Saved entries

========

(* ===== verification/MergePlanTheorems.v ===== *)
(** What the planner of the merge queue does: what each step of it leaves alone, and what
    a plan consists of. *)

From S2P Require Import Prelude GoStrings MergeChecks MergeMarker MergePlan.

(** * Stale reasons *)

(** A member the queue still holds at its commit. *)
Definition atHead (queued : gmap Z QueuedPR) (m : Member) : Prop :=
  ∃ pr : QueuedPR, queued !! m_Number m = Some pr ∧ HeadSHA pr = m_SHA m.

Lemma staleMember_fresh members queued :
  staleMember members queued = ""%string ↔ Forall (atHead queued) members.
Proof.
  induction members as [|m members IH]; simpl; [by split; auto |].
  rewrite Forall_cons, <- IH. unfold atHead. split.
  - destruct (queued !! m_Number m) as [pr|]; [|easy].
    destruct (String.eqb_spec (HeadSHA pr) (m_SHA m)); simpl; [by eauto | easy].
  - intros [(pr & -> & ->) H]. by rewrite String.eqb_refl.
Qed.

Lemma staleReason_fresh stack target queued :
  staleReason stack target queued = ""%string ↔
  st_Base stack = target ∧ Forall (atHead queued) (st_Members stack).
Proof.
  unfold staleReason. destruct (String.eqb_spec (st_Base stack) target); simpl.
  - rewrite staleMember_fresh. naive_solver.
  - split; [easy | naive_solver].
Qed.

Lemma queuedMap_in (prs : list QueuedPR) n (pr : QueuedPR) :
  queuedMap prs !! n = Some pr → pr ∈ prs ∧ Number pr = n.
Proof.
  unfold queuedMap. assert (Hg : ∀ m : gmap Z QueuedPR,
    fold_left (λ m (pr : QueuedPR), <[Number pr := pr]> m) prs m !! n = Some pr →
    pr ∈ prs ∧ Number pr = n ∨ m !! n = Some pr).
  { induction prs as [|p prs IH]; simpl; intros m H; [by right |].
    destruct (IH _ H) as [[Hin Hn]|Hm]; [left; split; [by right | done] |].
    destruct (decide (Number p = n)) as [<-|Hne].
    - rewrite lookup_insert_eq in Hm. injection Hm as ->. left. split; [left | done].
    - rewrite lookup_insert_ne in Hm by done. by right. }
  intros H. destruct (Hg ∅ H) as [?|He]; [done |]. by rewrite lookup_empty in He.
Qed.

========

The lines you need are those containing "intros"; find them in the records and copy them.

  - intros [(pr & -> & ->) H]. by rewrite String.eqb_refl.
  { induction prs as [|p prs IH]; simpl; intros m H; [by right |].
  intros H. destruct (Hg ∅ H) as [?|He]; [done |]. by rewrite lookup_empty in He.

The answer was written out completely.